Capstone Showcase (Research, Argument & Tikanga)
Whakataukī
“Nāu te rourou, nāku te rourou, ka ora ai te iwi.”
Focus: We think better together — we share evidence, challenge respectfully, and act with care for people and place.
Learning Intentions
- Use credible evidence to support a clear claim about an issue that matters.
- Explain reasoning (how the evidence proves the claim), not just opinions.
- Apply an ethical lens (tikanga values) to decide what action is fair and safe.
- Present and give feedback respectfully (manaakitanga, whanaungatanga).
Success Criteria (students can…)
- Include at least 2 reliable sources and explain why they are reliable.
- Use a structure like CER/PEEL to make the argument easy to follow.
- Name the key tikanga values involved and show how they shaped the decision.
- Respond to a counterpoint without insults, exaggeration, or fallacies.
Starter (10 minutes): “Evidence, Not Vibes”
- Teacher shows 2 short claims (one weak, one strong). Students vote: which is stronger and why?
- Pairs identify: claim • evidence • reasoning • any missing pieces.
- Quick tikanga check: “Who is affected?” “Who benefits?” “Who is harmed?”
Optional: Use the Critical Thinking Toolkit as a shared reference.
Main Task (35–40 minutes): Build Your Capstone Product
Choose an issue: something school/community relevant (e.g., vaping, phones, litter, fairness in sports, cultural safety online, transport, fundraising, noise, uniforms).
Option A: Infographic
- 1 claim + 3 key evidence points
- 1 counterpoint + response
- 1 tikanga value + action proposal
Option B: Short Speech
- 60–90 seconds
- Hook • claim • evidence • reasoning
- Closing: “So what should we do?”
Option C: Mini-Podcast Script
- 2–3 minutes (script only)
- Include 1 interview question you would ask
- Finish with a balanced recommendation
Option D: Slideshow
- 4–6 slides
- Evidence with captions (not walls of text)
- End slide: tikanga-aligned action plan
Capstone Planner (quick template)
Issue: ____________________
Claim (what I believe): ____________________
Evidence 1 (source + fact/data/quote): ____________________
Evidence 2 (source + fact/data/quote): ____________________
Reasoning (how the evidence proves the claim): ____________________
Counterpoint + response: ____________________
Tikanga values involved: ____________________
My action proposal (what should happen next): ____________________
Teacher guidance: Confer with each student/group for 2 minutes: check evidence quality, clarity, and respectful language.

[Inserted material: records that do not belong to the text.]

(** *** The steps of a word *)

(** A step either runs into a limit or keeps the invariant and advances. *)
Definition advances (start : nat) (base : ScanState) (w : WordState) (m : lex_res WordState) : Prop :=
  runs m /\ forall w', m = Ok w' -> word_inv start base w' /\ w_index w < w_index w'.

Lemma in_range_le st index : index <= size -> in_range st index.
Proof. intros ?. split; lia. Qed.

(** The common shape: end the literal, find where the construct stops, push. *)
Lemma construct_advances start base w kind (body : ScanState -> lex_res (nat * ScanState))
    (value : nat -> option jstring) :
  word_inv start base w ->
  (forall st, runs (body st) /\ forall stop st', body st = Ok (stop, st') ->
     evolves st st' /\ tokens st' = tokens st /\ partCount st' = partCount st /\
     w_index w < stop /\ in_range st' stop) ->
  advances start base w
    ('(st, parts) ← flushLiteral text limits w (w_index w);
     '(stop, st) ← body st;
     '(st, parts) ← part text limits st parts kind (w_index w) stop (value stop);
     Ok (resume st parts stop)).
Proof.
  intros Hw Hbody. split.
  - apply runs_bind; [apply flushLiteral_runs|]. intros [st parts] _.
    apply runs_bind; [apply Hbody|]. intros [stop st'] _.
    apply runs_bind; [apply part_runs|]. intros [st2 parts2] _. apply runs_Ok.
  - intros w' Hr. apply bind_Ok in Hr as ([st parts] & Hf & Hr).
    apply (flushLiteral_reached _ _ _ _ _ Hw) in Hf as [Hre _].
    apply bind_Ok in Hr as ([stop st'] & Hb & Hr). apply Hbody in Hb as (He & Ht & Hn & Hlt & Hrange).
    apply bind_Ok in Hr as ([st2 parts2] & Hp & [= <-]).
    split; [|done]. eapply part_resume; [by eapply reached_evolves|done|done|exact Hp].
Qed.

Lemma close_body st start stop message :
  start < stop -> stop <= size + 1 ->
  runs (close text limits st start stop message) /\
  forall index st', close text limits st start stop message = Ok (index, st') ->
     evolves st st' /\ tokens st' = tokens st /\ partCount st' = partCount st /\
     start < index /\ in_range st' index.
Proof.
  intros Hlt Hstop. split; [apply close_runs|]. intros index st' Hc.
  apply close_Ok in Hc as (He & Ht & Hn & Hle & Hr); [|done]. repeat (split; [done || lia|]). done.
Qed.

Lemma quotedPart_advances start base w quote :
  word_inv start base w -> w_index w < size -> advances start base w (quotedPart text limits dialect w quote).
Proof.
  intros Hw Hlt. destruct (quotedEnd_Ok size quote (w_index w + 1)) as (stop & Hs & Hle); [lia..|].
  unfold quotedPart. unfold CommandLexer.size. rewrite Hs. cbn [mbind res_mbind].
  apply (construct_advances start base w (if (quote =? 39)%N then single_quoted else double_quoted)
    (fun st => close text limits st (w_index w) stop (#"unclosed " ++ [quote] ++ #" quote"))
    (fun index =>
       let rawContent := slice text (w_index w + 1)
         (Nat.max (w_index w + 1) (index - (if is_unit text (index - 1) quote then 1 else 0))) in
       if (quote =? 34)%N && dynamicContent dialect rawContent then None else Some rawContent)); [done|].
  intros st. apply close_body; lia.
Qed.

Lemma escapePart_advances start base w :
  word_inv start base w -> w_index w < size -> advances start base w (escapePart text limits w).
Proof.
  intros Hw Hlt.
  apply (construct_advances start base w escape
    (fun st => close text limits st (w_index w) (w_index w + 1) #"dangling escape")
    (fun index => Some (if (index - w_index w =? 2)%nat then slice text (index - 1) index else []))); [done|].
  intros st. apply close_body; lia.
Qed.

Lemma backtickPart_advances start base w :
  word_inv start base w -> w_index w < size -> advances start base w (backtickPart text limits w).
Proof.
  intros Hw Hlt. destruct (backtickEnd_Ok size (w_index w + 1)) as (stop & Hs & Hle); [lia..|].
  unfold backtickPart. unfold CommandLexer.size. rewrite Hs. cbn [mbind res_mbind].
  apply (construct_advances start base w backtick_substitution
    (fun st => close text limits st (w_index w) stop #"unclosed backtick substitution")
    (fun _ => None)); [done|].
  intros st. apply close_body; lia.
Qed.

Lemma substitutionPart_advances start base w :
  word_inv start base w -> w_index w < size -> advances start base w (substitutionPart text limits w).
Proof.
  intros Hw Hlt.
  apply (construct_advances start base w command_substitution
    (fun st => readBalanced text limits st (w_index w)) (fun _ => None)); [done|].
  intros st. unfold readBalanced, CommandLexer.size.
  destruct (balanced_runs size 1 (w_index w + 2) None) as [Hr Hs]; [lia|]. split.
  - apply runs_bind; [done|]. intros [stop|] _; [apply runs_Ok|].
    apply runs_bind; [apply issue_runs|]. intros. apply runs_Ok.
  - intros stop st' Hb. apply bind_Ok in Hb as ([index|] & Hi & Hb).
    + apply Hs in Hi. injection Hb as <- <-. split; [apply evolves_refl|].
      do 2 (split; [done|]). split; [lia|]. apply in_range_le. lia.
    + apply bind_Ok in Hb as (st1 & (He & Ht & Hn & _)%issue_Ok & [= <- <-]).
      do 3 (split; [done|]). split; [lia|]. by apply in_range_le.
Qed.
(* ===== verification/DiagnosticBaseline.v ===== *)
(** Diagnostic baselines (packages/core/src/diagnostic-baseline.ts): the
    identities of baseline entries, the generation of a baseline and the
    comparison of a run with one. *)
From S2P Require Import Prelude JsString Unicode Identifiers JsValue Json RepositoryPath OutputSanitization Fingerprint.
From stdpp Require Import gmap.

(** ** Data *)

Inductive BaselineDiagnosticKind := lint | configuration_error | parser_error.

Definition BASELINE_DIAGNOSTIC_KINDS : list (jstring * BaselineDiagnosticKind) :=
  [(#"lint", lint); (#"configuration-error", configuration_error); (#"parser-error", parser_error)].

Inductive BaselineComparisonStatus := matched | new | expired | incompatible | ambiguous.

Definition MAX_BASELINE_PATH_MOVES : nat := N.to_nat 10000.
Definition MAX_BASELINE_SERIALIZED_BYTES : N := 67108864.
Arguments MAX_BASELINE_PATH_MOVES : simpl never.

Inductive DiagnosticSeverity := error | info | warning.

Definition severity_name (s : DiagnosticSeverity) : jstring :=
  match s with error => #"error" | info => #"info" | warning => #"warning" end.

Inductive RelatedEvidence :=
| resolution (profileId surfaceId specSnapshotId : jstring)
| spec (specSnapshotId : jstring)
| source
| repository_fact.

(** What the module reads of a diagnostic. *)
Record Diagnostic := {
  id : jstring;
  d_ruleId : jstring;
  d_ruleVersion : jstring;
  d_severity : DiagnosticSeverity;
  primary_path : jstring;
  related : list RelatedEvidence;
  basis_path_profileIds : list jstring;
  basis_semantic_profileIds : list jstring;
  fingerprints_path : jstring;
  fingerprints_semantic : jstring
}.

Record BaselinePathMove := {
  fromPath : jstring;
  toPath : jstring;
  move_ruleId : jstring;
  move_semanticFingerprint : jstring
}.

Record BaselineEntry := {
  ruleId : jstring;
  ruleVersion : jstring;
  severity : DiagnosticSeverity;
  path : jstring;
  semanticFingerprint : jstring;
  pathFingerprint : jstring;
  provenanceFingerprint : jstring;
  profileIds : list jstring;
  surfaceIds : list jstring;
  specSnapshotIds : list jstring;
  firstSeenAt : jstring;
  entry_expiresAt : option jstring
}.

Inductive BaselineOperationIssueCode :=
  invalid_baseline | invalid_diagnostics | invalid_input | resource_limit.

Record BaselineOperationIssue := {
  issue_code : BaselineOperationIssueCode;
  issue_path : jstring;
  issue_message : jstring
}.

Abbreviation baseline_res := (res (list BaselineOperationIssue)).

Inductive BaselineComparisonReason :=
| exact_match | path_move | not_in_baseline
| non_suppressible_configuration_error | non_suppressible_parser_error
| baseline_expired | entry_expired
| engine_version_changed | profile_identity_changed | rule_version_changed | severity_changed
| diagnostic_provenance_changed | fingerprint_changed
| path_move_unproven | fingerprint_collision | ambiguous_path_move.

Record BaselineDiagnosticComparison := {
  diagnosticIndex : nat;
  diagnosticId : jstring;
  status : BaselineComparisonStatus;
  reason : BaselineComparisonReason;
  visible : bool;
  baselineEntryIndex : option nat
}.

(** [true] stands for the reason "expired", [false] for "not-observed". *)
Record BaselineStaleEntry := {
  stale_index : nat;
  stale_ruleId : jstring;
  stale_path : jstring;
  stale_expired : bool
}.

Record BaselineComparisonSummary := {
  count_matched : nat;
  count_new : nat;
  count_stale : nat;
  count_expired : nat;
  count_incompatible : nat;
  count_ambiguous : nat
}.

Record Comparison := {
  diagnostics : list BaselineDiagnosticComparison;
  visibleDiagnosticIndexes : list nat;
  visibleDiagnosticIds : list jstring;
  staleEntries : list BaselineStaleEntry;
  summary : BaselineComparisonSummary
}.

Definition fail {A} (code : BaselineOperationIssueCode) (path message : jstring) : baseline_res A :=
  Err [{| issue_code := code; issue_path := path; issue_message := message |}].

Definition validationFail {A} (code : BaselineOperationIssueCode) (issues : list (jstring * jstring))
    : baseline_res A :=
  Err (map (fun i => {| issue_code := code; issue_path := i.1; issue_message := i.2 |}) issues).

(** What the callers do with a failed validation. *)
Definition validated {A} (code : BaselineOperationIssueCode) (r : res (list (jstring * jstring)) A)
    : baseline_res A :=
  match r with Ok a => Ok a | Err issues => validationFail code issues end.

(** Both operations answer any exception with this failure. *)
Definition thrown {A} : baseline_res A :=
  fail invalid_input #"$" #"input must be safely inspectable bounded data".

Definition or_throw {A} (m : option A) : baseline_res A :=
  match m with Some a => Ok a | None => thrown end.

(** ** Formats *)

(** [0|[1-9]\d*] *)
Definition version_part (s : jstring) : bool :=
  match s with
  | [] => false
  | 48%N :: r => jeqb r []
  | _ => forallb is_digit s
  end.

Showcase (15–20 minutes): Gallery Walk + Feedback
- Students present (or display) their work.
- Peers leave feedback using “Glow / Grow” or “I notice / I wonder”.
- Each student chooses one piece of feedback to act on.
Norms: critique ideas, not people • ask before challenging • stay curious • protect everyone’s mana.
Assessment (10 minutes): Quick Rubric + Reflection
Teacher collects: product + planner + sources list.
Evidence
Is it reliable, relevant, and explained?
- 2+ sources
- Key facts/data included
- Source quality justified
Reasoning
Does the logic connect claim → evidence → conclusion?
- Clear structure
- Explains “why this proves it”
- Responds to a counterpoint
Tikanga Lens
Does the recommendation show care, fairness, and integrity?
- Names key values
- Considers impact on others
- Action is realistic and safe
Exit Reflection
- What did I improve most: evidence, reasoning, or ethics? Why?
- What would I change if I had one more lesson?
- How will I use this thinking outside school?
Curriculum & Key Competencies
- Social Sciences: Explore perspectives, evaluate evidence, and consider consequences of decisions.
- English: Create and respond to texts; use evidence and structure to communicate meaning.
- Health: Examine choices, impacts, and strategies for wellbeing and respectful relationships.
- Key Competencies: Thinking • Relating to others • Participating and contributing.